Public health doctors are to strike for three days in January.
The country’s 91 Specialists of Public Health Medicine (SPHMs) are taking the action as part of their 17-year battle for consultant status and contracts.
The Irish Medical Organisation’s (IMO) Public Health Committee has decided to serve notice of industrial action on the HSE and the Department of Health, warning if there is no resolution to the issue, the following action will commence on Thursday, January 14, followed by a two-day strike on Thursday 21 and Friday 22, January.
The committee says it will consider taking more action if matters remain unresolved.
Dr Ina Kelly, chair of the Public Health Committee of the IMO, said: “I am deeply distressed that it has come to this.

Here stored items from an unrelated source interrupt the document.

(** A step that only logs a new state of a row whose hold does not change. *)
Lemma relabel_row env project id r state completion kind payload d ac row d1 u d2 :
  Inv d → accounts d !! project = Some ac → reservations d !! id = Some r →
  rv_project_id r = project → rv_state r ≠ Settled → state ≠ Settled →
  is_held state = is_held (rv_state r) → kind ∈ RESERVATION_KINDS →
  update_reservation (with_state r state (rv_settled_microunits r) completion (env_now env)) d
    = Ok (row, d1) →
  append_event env (ac_id ac) kind id payload d1 = Ok (u, d2) →
  Inv d2 ∧ row = with_state r state (rv_settled_microunits r) completion (env_now env) ∧
  log_only (set_reservations (<[id := row]> (reservations d)) d) d2.
Proof.
  intros HI Hac Hr Hp Hs Hs' Hh Hkind Hup Hlog.
  destruct (locked_row _ _ _ _ _ _ HI Hac Hr Hp) as (Ha & Hid & _).
  apply (Inv_focus (ac_id ac) (rv_api_key_id r) 0) in HI.
  eapply write_and_log in Hup as (HI2 & -> & Ho); simpl; try done.
  - split; [|split; [done|by rewrite <- Hid]]. by apply Inv_focus in HI2.
  - rewrite Hid. by apply same_owner_with_state.
  - rewrite Hid. apply with_state_ok; [by eapply inv_reservations|done|done].
  - unfold row_hold, old_hold. simpl. rewrite Hid, Hr, Hh. simpl. unfold row_hold. lia.
  - unfold row_hold, old_hold. simpl. rewrite Hid, Hr, Hh. simpl. unfold row_hold. lia.
  - by rewrite Hid.
Qed.
(* ===== verification/Review.v ===== *)
(** * Review: evidence settlement and the two-person loss waiver

    [crates/control-plane/src/billing_review.rs].  A pending reservation whose
    usage is unknown is closed only by a review: one person submits evidence
    (or a loss waiver), another approves it, and the approval settles or
    waives the reservation in the same transaction. *)

From S2P Require Import Prelude Domain Models Store Books Catalog Projection Ledger Reservations.
Local Open Scope Z_scope.

(** ** Operations *)

Definition validate_waiver (r : WaiverRequest) : result ServiceError unit :=
  require
    (identifier (wr_id r) && identifier (wr_incident_reference r)
     && negb (is_blank (wr_reason r)) && (str_len (wr_reason r) <=? 2048)
     && wr_request_terminated r && wr_platform_absorbs_loss r)
    (Invalid "loss waiver requires an incident, reason, terminated request and explicit platform loss acceptance").
(* ===== verification/Routes.v ===== *)
(** * Routes: route policies, releases and serving endpoints

    [put_route_policy] of [crates/control-plane/src/repository.rs],
    [releases.rs], and the serving endpoints of [catalog.rs].  A policy is
    written by compare-and-swap on its revision, together with its entry in
    the history that a rollback reads. *)

From S2P Require Import Prelude Domain Models Routing Fleet Store Books Catalog Wallet.
Local Open Scope Z_scope.

(** ** Route policies *)

(** The insert of a first revision, or the compare-and-swap on the current one. *)
Definition put_route_row (env : Env) (project model : string) (request : PutRoutePolicy) : Tx unit :=
  row ← registry (λ r, routes r !! (project, model));
  (if pr_expected_revision request =? 0 then fail_if (is_some row) duplicate_row
   else fail_if (negb (match row with
                       | Some r => ro_revision r =? pr_expected_revision request
                       | None => false
                       end)) (Conflict "route policy revision changed; reload before saving")) ;;
  write_registry (λ r, put_routes (<[(project, model) :=
    mkRouteRow (pr_expected_revision request + 1) (pr_spec request) (env_now env)]> (routes r)) r).

Definition insert_route_revision (project model : string) (revision : Z) (row : RouteRevision)
    : Tx unit :=
  dup ← registry (λ r, is_some (route_revisions r !! (project, model, revision)));
  fail_if dup Database ;;
  write_registry (λ r,
    put_route_revisions (<[(project, model, revision) := row]> (route_revisions r)) r).

Definition put_route_policy (env : Env) (project : Project) (model : string)
    (request : PutRoutePolicy) (pools : list RoutePool) (actor operation : string)
    : Tx RoutePolicy :=
  lift_text (spec_validate_pools (pr_spec request) model pools) ;;
  _ ← active_model model;
  fail_if (negb ((0 <=? pr_expected_revision request) && (pr_expected_revision request <? i64_max)))
    (Invalid "unknown model or invalid expected_revision") ;;
  let revision := pr_expected_revision request + 1 in
  put_route_row env (prj_id project) model request ;;
  insert_route_revision (prj_id project) model revision
    (mkRouteRevision (pr_spec request) actor operation (env_now env)) ;;
  mret (mkRoutePolicy (prj_tenant_id project) (prj_id project) model revision (pr_spec request)).

(** ** Releases *)

Record HistoryQuery := mkHistoryQuery { hq_before : option Z; hq_limit : option Z }.

(** The recorded revisions of a policy, newest first. *)
Definition route_history_rows (project model : string) (before : option Z) (r : Registry)
    : list (Z * RouteRevision) :=
  reverse (order_by fst (omap (λ e : string * string * Z * RouteRevision,
    if str_eqb e.1.1.1 project && str_eqb e.1.1.2 model
       && match before with Some b => e.1.2 <? b | None => true end
    then Some (e.1.2, e.2) else None) (map_to_list (route_revisions r)))).

Definition route_history (project model : string) (query : HistoryQuery)
    : Tx (option Z * list (Z * RouteRevision)) :=
  let limit := default 20 (hq_limit query) in
  fail_if (negb ((1 <=? limit) && (limit <=? 100))
           || match hq_before query with Some v => v <=? 0 | None => false end)
    (Invalid "invalid release history page") ;;
  rows ← registry (λ r, take (Z.to_nat (limit + 1)) (route_history_rows project model (hq_before query) r));
  let more := limit <? Z.of_nat (length rows) in
  let rows := take (Z.to_nat limit) rows in
  mret (if more then option_map fst (last rows) else None, rows).

(** The policy a release action asks for. *)
Definition next_spec (project model : string) (action : ReleaseAction) (current : RoutePolicySpec)
    : Tx RoutePolicySpec :=
  match action with
  | Pause _ => mret (spec_pause current)
  | Promote _ => lift_text (spec_promote current)
  | Rollback expected target_revision =>
      fail_if ((target_revision <=? 0) || (expected <=? target_revision))
        (Invalid "rollback requires an earlier recorded revision") ;;
      target ← registry (λ r, route_revisions r !! (project, model, target_revision));
      target ← found target NotFound;
      mret (rh_spec target)
  end.

Definition release_action (env : Env) (project : Project) (model : string) (action : ReleaseAction)
    (pools : list RoutePool) (actor : string) : Tx RoutePolicy :=
  let expected := ReleaseAction_expected_revision action in
  current ← registry (λ r, routes r !! (prj_id project, model));
  current ← found current NotFound;
  fail_if ((expected <=? 0) || negb (expected =? ro_revision current))
    (Conflict "route policy revision changed") ;;
  next ← next_spec (prj_id project) model action (ro_spec current);
  put_route_policy env project model (mkPutRoute expected next) pools actor
    (ReleaseAction_name action).

(** ** Serving endpoints *)

(** An address or a model revision that a managed pool serves. *)
Definition aliases_managed (value : ServingEndpoint) (pool : ManagedPool) : bool :=
  let managed := mp_endpoint pool in
  str_eqb (se_address value) (se_address managed)
  || (str_eqb (se_model value) (se_model managed) && str_eqb (se_revision value) (se_revision managed)).

Definition put_endpoint_row (env : Env) (id : string) (expected : Z) (value : ServingEndpoint)
    : Tx unit :=
  previous ← registry (λ r, endpoints r !! id);
  (if expected =? 0 then fail_if (is_some previous) duplicate_row
   else
     previous ← found previous NotFound;
     fail_if (negb (er_generation previous =? expected)
              || negb (str_eqb (se_model (er_definition previous)) (se_model value))
              || negb (str_eqb (se_revision (er_definition previous)) (se_revision value)))
       (Conflict "endpoint generation or immutable model revision changed")) ;;
  write_registry (λ r, put_endpoints (<[id :=
    mkEndpointRow (expected + 1) value (env_now env)]> (endpoints r)) r).

Definition put_serving_endpoint (env : Env) (id : string) (expected : Z) (value : ServingEndpoint)
    : Tx Z :=
  lift_text (ServingEndpoint_validate value) ;;
  fail_if (negb (str_eqb (se_id value) id) || managed id
           || negb ((0 <=? expected) && (expected <? i64_max)))
    (Invalid "invalid endpoint ID or generation") ;;
  _ ← active_model (se_model value);
  aliased ← registry (λ r, existsb (aliases_managed value) (map_to_list (pools r)).*2);
  fail_if aliased
    (Conflict "managed serving entries cannot be aliased through legacy routing") ;;
  put_endpoint_row env id expected value ;;
  mret (expected + 1).

Definition serving_endpoints (r : Registry) : list ServingEndpoint :=
  er_definition <$> (order_by_text fst (map_to_list (endpoints r))).*2.

Definition pool_of_endpoint (e : ServingEndpoint) : RoutePool :=
  mkRoutePool (se_id e) (se_model e) (se_revision e).

(** The pools a policy may name, later sources replacing earlier ones of the
    same identifier. *)
Definition route_pools (bootstrap : list RoutePool) : Tx (list RoutePool) :=
  registry (λ r,
    let add := λ m (p : RoutePool), <[rp_id p := p]> m in
    let m := foldl add (∅ : gmap string RoutePool) bootstrap in
    let m := foldl add m (pool_of_endpoint <$> serving_endpoints r) in
    let m := foldl add m (pool_of_endpoint ∘ mp_endpoint <$>
      filter (λ p, mp_state p ≠ PoolRetired) (map_to_list (pools r)).*2) in
    (order_by_text fst (map_to_list m)).*2).

(** ** What a put writes *)

Lemma put_route_policy_Ok env project model request pools actor operation d policy d' :
  let k := (prj_id project, model) in
  let e := pr_expected_revision request in
  put_route_policy env project model request pools actor operation d = Ok (policy, d') →
  spec_validate_pools (pr_spec request) model pools = Ok tt ∧ 0 ≤ e < i64_max ∧
  (if e =? 0 then routes (control d) !! k = None
   else ro_revision <$> routes (control d) !! k = Some e) ∧
  route_revisions (control d) !! (k, e + 1) = None ∧
  policy = mkRoutePolicy (prj_tenant_id project) (prj_id project) model (e + 1) (pr_spec request) ∧
  control d' =
    put_route_revisions (<[(k, e + 1) := mkRouteRevision (pr_spec request) actor operation (env_now env)]>
      (route_revisions (control d)))
    (put_routes (<[k := mkRouteRow (e + 1) (pr_spec request) (env_now env)]> (routes (control d)))
      (control d)) ∧
  d' = set_control (control d') d.
Proof.
  intros k e Hrun. unfold put_route_policy, put_route_row, insert_route_revision, registry,
    write_registry in Hrun. tx_inv Hrun.
  repeat match goal with
  | H : lift_text _ _ = Ok _ |- _ => apply lift_text_Ok in H as [? ->]
  | H : active_model _ _ = Ok _ |- _ => apply active_model_Ok in H as [-> _]
  | u : () |- _ => destruct u
  end.
  rewrite negb_false_iff, andb_true_iff, Z.leb_le, Z.ltb_lt in *. subst k e.
  destruct (pr_expected_revision request =? 0) eqn:He;
    match goal with H : fail_if _ _ _ = Ok _ |- _ => tx_inv H end;
    rewrite ?is_some_false in *; split_and!; try done; try lia.
  destruct (routes _ !! _) as [row|]; [|done]. simpl.
  rewrite negb_false_iff, Z.eqb_eq in *. congruence.
Qed.

(** ** The history of a policy *)

(** A policy is its newest recorded revision; its revisions are numbered from
    one without a gap, and every one of them passed validation. *)
Record Routes_ok (r : Registry) : Prop := {
  rk_current k row : routes r !! k = Some row →
    rh_spec <$> route_revisions r !! (k, ro_revision row) = Some (ro_spec row);
  rk_history k v : is_Some (route_revisions r !! (k, v)) ↔
    ∃ row, routes r !! k = Some row ∧ 1 ≤ v ≤ ro_revision row;
  rk_valid k v h : route_revisions r !! (k, v) = Some h → spec_validate (rh_spec h) = Ok tt }.

Lemma empty_routes_ok : Routes_ok empty_registry.
Proof.
  split; simpl; [intros k row []%lookup_empty_Some| |intros k v h []%lookup_empty_Some].
  intros k v. rewrite lookup_empty. split; [by intros []|].
  intros (row & []%lookup_empty_Some & _).
Qed.

Lemma put_route_policy_ok env project model request pools actor operation d policy d' :
  Routes_ok (control d) →
  put_route_policy env project model request pools actor operation d = Ok (policy, d') →
  Routes_ok (control d').
Proof.
  intros [Hc Hh Hv] (Hp & He & Hrow & Hnew & _ & -> & _)%put_route_policy_Ok.
  set (k := (prj_id project, model)) in *. set (e := pr_expected_revision request) in *.
  unfold spec_validate_pools in Hp. apply unit_bind_Ok in Hp as [Hp _].
  assert (Hold : ∀ row, routes (control d) !! k = Some row → ro_revision row = e).
  { intros row E. rewrite E in Hrow. destruct (e =? 0); [done|]. by injection Hrow. }
  split; simpl.
  - intros k' row [[<- <-]|[Hne Hk]]%lookup_insert_Some; simpl; [by rewrite lookup_insert_eq|].
    rewrite lookup_insert_ne by congruence. by apply Hc.
  - intros k' v. destruct (decide (k = k')) as [<-|Hne].
    + rewrite lookup_insert_eq. destruct (decide (v = e + 1)) as [->|Hv'].
      * rewrite lookup_insert_eq. split; [|done]. intros _. eexists. split; [done|]. simpl. lia.
      * rewrite lookup_insert_ne by congruence. rewrite Hh. split.
        -- intros (row & E & Hr). rewrite (Hold _ E) in Hr. eexists. split; [done|]. simpl. lia.
        -- intros (row & [= <-] & Hr). simpl in Hr. destruct (Z.eqb_spec e 0); [lia|].
           destruct (routes (control d) !! k) as [row|]; [|done]. injection Hrow as Hrow.
           exists row. split; [done|]. lia.
    + rewrite !lookup_insert_ne by congruence. apply Hh.
  - intros k' v h [[_ <-]|[_ Hk]]%lookup_insert_Some; [done|]. by eapply Hv.
Qed.

Lemma put_route_policy_only env project model request pools actor operation d policy d' :
  put_route_policy env project model request pools actor operation d = Ok (policy, d') →
  d' = set_control (control d') d.
Proof. by intros (_ & _ & _ & _ & _ & _ & ?)%put_route_policy_Ok. Qed.

Lemma put_route_policy_run env project model request pools actor operation d m :
  let k := (prj_id project, model) in
  let e := pr_expected_revision request in
  spec_validate_pools (pr_spec request) model pools = Ok tt → active_model model d = Ok (m, d) →
  0 < e < i64_max → ro_revision <$> routes (control d) !! k = Some e →
  route_revisions (control d) !! (k, e + 1) = None →
  is_ok (put_route_policy env project model request pools actor operation d) = true.
Proof.
  intros k e Hs Hm He Hrow Hnew. unfold put_route_policy, put_route_row, insert_route_revision,
    registry, write_registry, mbind, tx_bind, gets, modify. rewrite Hs. simpl. rewrite Hm.
  fold e k. destruct (Z.leb_spec 0 e); [|lia]. destruct (Z.ltb_spec e i64_max); [|lia]. simpl.
  destruct (Z.eqb_spec e 0); [lia|]. destruct (routes (control d) !! k) as [row|]; [|done].
  injection Hrow as ->. rewrite Z.eqb_refl. simpl. by rewrite Hnew.
Qed.

(** A rollback never fails for want of history.  Every earlier revision of
    a policy is recorded with the specification it had; rolling back to it
    succeeds as long as its pools are still registered and the model is on
    sale, makes its specification current under the next revision number, and
    rewrites nothing of the history. *)
Theorem rollback_restores env project model pools actor d row t m :
  let k := (prj_id project, model) in
  Routes_ok (control d) → routes (control d) !! k = Some row →
  1 ≤ t < ro_revision row → ro_revision row < i64_max → active_model model d = Ok (m, d) →
  ∃ h, route_revisions (control d) !! (k, t) = Some h ∧
    (all_registered model pools (spec_pools (rh_spec h)) = Ok tt →
     ∃ policy d',
       release_action env project model (Rollback (ro_revision row) t) pools actor d = Ok (policy, d') ∧
       rt_spec policy = rh_spec h ∧ rt_revision policy = ro_revision row + 1 ∧
       routes (control d') !! k = Some (mkRouteRow (ro_revision row + 1) (rh_spec h) (env_now env)) ∧
       ∀ k' v, (k', v) ≠ (k, ro_revision row + 1) →
         route_revisions (control d') !! (k', v) = route_revisions (control d) !! (k', v)).
Proof.
  intros k [Hc Hh Hv] Hrow Ht Hmax Hm.
  destruct (proj2 (Hh k t)) as [h E]; [exists row; split; [done|lia]|].
  exists h. split; [done|]. intros Hreg. set (request := mkPutRoute (ro_revision row) (rh_spec h)).
  assert (Hrun : release_action env project model (Rollback (ro_revision row) t) pools actor d =
    put_route_policy env project model request pools actor "rollback" d).
  { unfold release_action, next_spec, registry, mbind, tx_bind, gets. simpl. fold k. rewrite Hrow.
    simpl. rewrite Z.eqb_refl. destruct (Z.leb_spec (ro_revision row) 0); [lia|]. simpl.
    destruct (Z.leb_spec t 0); [lia|]. destruct (Z.leb_spec (ro_revision row) t); [lia|]. simpl.
    by rewrite E. }
  assert (Hok := put_route_policy_run env project model request pools actor "rollback" d m).
  destruct (put_route_policy _ _ _ _ _ _ _ d) as [[policy d']|e] eqn:Hput.
  2: { discriminate Hok; try done; simpl; try lia.
       - unfold spec_validate_pools. apply unit_bind_Ok. split; [by eapply Hv|done].
       - by fold k; rewrite Hrow.
       - fold k. apply eq_None_not_Some. rewrite Hh. intros (row' & E' & Hr). simplify_eq. lia. }
  exists policy, d'. split; [done|]. clear Hok.
  apply put_route_policy_Ok in Hput as (_ & _ & _ & _ & -> & -> & _). simpl. fold k.
  split_and!; [done..|by rewrite lookup_insert_eq|].
  intros k' v Hne. by rewrite lookup_insert_ne by congruence.
Qed.
(* ===== verification/Clusters.v ===== *)
(** * Clusters: member clusters, their credentials and their deliveries

    [crates/control-plane/src/clusters.rs]: an operator registers a cluster
    and rotates or revokes its credential; the agent of the cluster polls for
    the newest desired revision under a lease and reports what it applied.
    Desired revisions are written by [put_cluster_desired] (Pools.v). *)

From S2P Require Import Prelude Store Fleet.
Local Open Scope Z_scope.

(** ** Names, credentials and the audit log *)

Definition byte_at (s : string) (n : nat) : option ascii := String.get n s.

Definition name (value : string) : bool :=
  negb (is_empty value) && (str_len value <=? 63)
  && match byte_at value 0 with Some b => is_ascii_alphanumeric b | None => false end
  && match byte_at value (String.length value - 1) with
     | Some b => is_ascii_alphanumeric b | None => false end
  && bytes_all (λ b, is_ascii_lowercase b || is_ascii_digit b || Ascii.eqb b "-") value.

Definition audit (env : Env) (n : nat) (actor action id : string) (payload : Json) : Tx unit :=
  insert_operation_audit (mkOperationAudit (env_uuid env n) actor action id payload (env_now env)).

Record RegisterCluster := mkRegister {
  rc_id : string; rc_namespace : string; rc_credential_days : Z }.
Record RotateCredential := mkRotate { rt_expected_epoch : Z; rt_credential_days : Z }.

Definition seconds (n : Z) : Z := n * 1000000.
Definition days (n : Z) : Z := seconds (n * 86400).

Section clusters.
(** The hexadecimal SHA-256 digest of a text. *)
Variable hash : string → string.

(** A new credential; [token] is the encoded entropy. *)
Definition credential (days : Z) (token : string) : Tx (string * string) :=
  fail_if (negb ((1 <=? days) && (days <=? 90)))
    (Invalid "cluster credentials expire in 1..90 days") ;;
  mret (hash token, token).

Definition find_cluster (id : string) (e : ServiceError) : Tx Cluster :=
  row ← registry (λ r, clusters r !! id);
  found row e.
Definition put_cluster (id : string) (c : Cluster) : Tx unit :=
  write_registry (λ r, put_clusters (<[id := c]> (clusters r)) r).

Definition lapsed (time : Z) (until : option Z) : bool :=
  match until with Some t => t <=? time | None => true end.

Definition authenticated (env : Env) (id token : string) : Tx Cluster :=
  row ← find_cluster id Unauthorized;
  fail_if (is_some (cl_revoked_at row) || (cl_expires_at row <=? env_now env)
           || negb (str_eqb (cl_credential_hash row) (hash token))) Unauthorized ;;
  mret row.

(** ** The operator *)

Definition register_cluster (env : Env) (request : RegisterCluster) (token actor : string)
    : Tx (Cluster * string) :=
  fail_if (negb (name (rc_id request) && name (rc_namespace request)))
    (Invalid "invalid cluster identity or namespace") ;;
  pair ← credential (rc_credential_days request) token;
  old ← registry (λ r, clusters r !! rc_id request);
  fail_if (is_some old) (Conflict "cluster identity already exists") ;;
  let row := mkCluster (rc_id request) (rc_namespace request) pair.1 1
    (env_now env + days (rc_credential_days request)) None 0 0 0 None None None None
    (env_now env) (env_now env) in
  put_cluster (rc_id request) row ;;
  audit env 0 actor "cluster.register" (rc_id request) (JObj [("credential_epoch", JNum 1)]) ;;
  mret (row, pair.2).

Definition rotate_cluster_credential (env : Env) (id : string) (request : RotateCredential)
    (token actor : string) : Tx (Cluster * string) :=
  pair ← credential (rt_credential_days request) token;
  row ← find_cluster id NotFound;
  fail_if (negb (cl_credential_epoch row =? rt_expected_epoch request))
    (Conflict "cluster credential version changed") ;;
  epoch ← found (checked_add (cl_credential_epoch row) 1) (Invalid "credential epoch exhausted");
  let row := set_cl_updated_at (env_now env) (set_cl_lease_until None (set_cl_delivery_lease None
    (set_cl_revoked_at None (set_cl_expires_at (env_now env + days (rt_credential_days request))
    (set_cl_credential_epoch epoch (set_cl_credential_hash pair.1 row)))))) in
  put_cluster id row ;;
  audit env 0 actor "cluster.credential_rotated" id (JObj [("credential_epoch", JNum epoch)]) ;;
  mret (row, pair.2).

Definition revoke_cluster (env : Env) (id actor : string) : Tx unit :=
  row ← find_cluster id NotFound;
  if is_some (cl_revoked_at row) then mret tt
  else
    put_cluster id (set_cl_lease_until None (set_cl_delivery_lease None
      (set_cl_revoked_at (Some (env_now env)) row))) ;;
    audit env 0 actor "cluster.revoked" id (JObj [("resources_deleted", JBool false)]).

(** ** The agent of the cluster *)

(** The delivery of the newest revision, or nothing new. *)
Definition next_delivery (env : Env) (id : string) (row : Cluster) : Tx (option ClusterDelivery) :=
  if cl_acknowledged_version row <? cl_desired_version row then
    revision ← registry (λ r, cluster_revisions r !! (id, cl_desired_version row));
    revision ← found revision (Conflict "desired revision missing");
    mret (Some (mkDelivery id (cl_namespace row) (cl_desired_version row) (cv_sha256 revision)
      (env_uuid env 0) 60 (cv_payload revision)))
  else mret None.

(** The answer carries the delivery and the seconds to wait. *)
Definition poll_cluster (env : Env) (id token : string) : Tx (option ClusterDelivery * Z) :=
  row ← authenticated env id token;
  let time := env_now env in
  if negb (lapsed time (cl_lease_until row)) then mret (None, 5)
  else
    delivery ← next_delivery env id row;
    let row := set_cl_heartbeat_at (Some time) row in
    let row := match delivery with
      | Some d => set_cl_lease_until (Some (time + seconds 60))
          (set_cl_delivery_lease (Some (dl_lease d)) (set_cl_delivery_version (dl_version d) row))
      | None => row
      end in
    put_cluster id row ;;
    mret (delivery, 15).

Definition report_codes : list string :=
  ["invalid_spec"; "ownership_conflict"; "identity_mismatch"; "kubernetes_unavailable"; "apply_timeout"].

(** A report that was applied has no error code, one that was rejected has one. *)
Definition report_ok (report : ClusterReport) : bool :=
  let outcome := cr_outcome report in
  negb (negb (str_in outcome ["applied"; "rejected"])
        || match cr_error_code report with Some code => negb (str_in code report_codes) | None => false end
        || (str_eqb outcome "applied" && is_some (cr_error_code report))
        || (str_eqb outcome "rejected" && negb (is_some (cr_error_code report)))).

(** Whether a report of [version] under [lease] is too late. *)
Definition stale_delivery (time : Z) (row : Cluster) (report : ClusterReport) : bool :=
  negb (cl_delivery_version row =? cr_version report)
  || negb (bool_decide (cl_delivery_lease row = Some (cr_lease report)))
  || lapsed time (cl_lease_until row)
  || (cr_version report <? cl_acknowledged_version row).

(** [true] is the answer to a duplicate. *)
Definition report_cluster (env : Env) (id token : string) (report : ClusterReport) : Tx bool :=
  fail_if (negb (report_ok report)) (Invalid "invalid cluster report") ;;
  row ← authenticated env id token;
  revision ← registry (λ r, cluster_revisions r !! (id, cr_version report));
  revision ← found revision NotFound;
  fail_if (negb (str_eqb (cv_sha256 revision) (cr_sha256 report)))
    (Conflict "report digest differs from desired state") ;;
  let applied := str_eqb (cr_outcome report) "applied" in
  if (cl_acknowledged_version row =? cr_version report) && applied then mret true
  else
    fail_if (stale_delivery (env_now env) row report) (Conflict "stale or expired cluster delivery") ;;
    let row := if applied then set_cl_acknowledged_version (cr_version report) row else row in
    put_cluster id (set_cl_updated_at (env_now env) (set_cl_last_error (cr_error_code report)
      (set_cl_heartbeat_at (Some (env_now env)) (set_cl_lease_until None
      (set_cl_delivery_lease None row))))) ;;
    audit env 0 ("cluster:" +:+ id) (if applied then "cluster.ack" else "cluster.nack") id
      (JObj [("version", JNum (cr_version report)); ("sha256", JStr (cr_sha256 report));
             ("error_code", json_opt JStr (cr_error_code report))]) ;;
    mret false.
End clusters.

“It is time for the Government to recognise their own ethical obligations and to honour agreements.
“We are in a worse situation today than we were a year ago.”
The four-page contract they sign gives SPHMs – in effect – the same status as an admin secretary.
Despite this, in playing the lead role investigating and controlling notifiable infectious diseases and outbreaks, they have led Ireland’s response to Covid-19.
Consultant status and contracts were part of a pay and productivity agreement in 2019.
It was made between the IMO, the Department of Health and the HSE to avert strike action in 2019 and was due to be fully implemented by July 2020.
Much of the increased productivity aspect of the agreement was fast-tracked due to the Covid-19 crisis.
However, despite SPHMs taking on a lot of extra work ahead of schedule, they did not get the extra pay or contracts.
Public health doctors earn a set €116,000 a year, while consultants earn between €143,000 and €199,000 on a nine-point incremental scale.
Public Health Doctors confirm plans for 3-days of strike action in January— Irish Medical Organisation (@IMO_IRL) November 30, 2020
Full Statement: https://t.co/iw9Z2Zjv6V
Comments by Health Minister Stephen Donnelly over the weekend are said to have infuriated SPHMs.
Speaking on RTÉ’sprogramme on Sunday, he said it was “disappointing that public health doctors would threaten to walk off the pitch during a global pandemic”.
Mr Donnelly has repeatedly stressed he "fully supports the creation of consultant level roles in public health medicine" and has said the creation of these roles is "a priority" for him.
He submitted a "business case" for the new contracts to the Department of Public Expenditure and Reform (DPER), on November 19.
However, a key fault line between the two sides is over agreement on these new contracts.
There was supposed to be agreement before the contracts were sent to DPER, but this didn’t happen.
And discussions broke down at the start of November because of a lack of progress.
It is believed the contracts will be introduced on a phased basis, with only a small number of SPHMs getting them at first.
This will hit SPHMs' already diminished morale, and lead to an inevitable "exodus of experience" during the pandemic, believe the IMO.
The fact that a business plan has been submitted was confirmed by DPER last week.
But a spokesperson pointed out that it "will be the subject of further engagements between departments".
And given that agreement between at least the Department of Health and DPER on the contracts is also part of the wider implementation of the Government's Sláintecare plan, it could be some time before a single SPHM sees a consultant contract.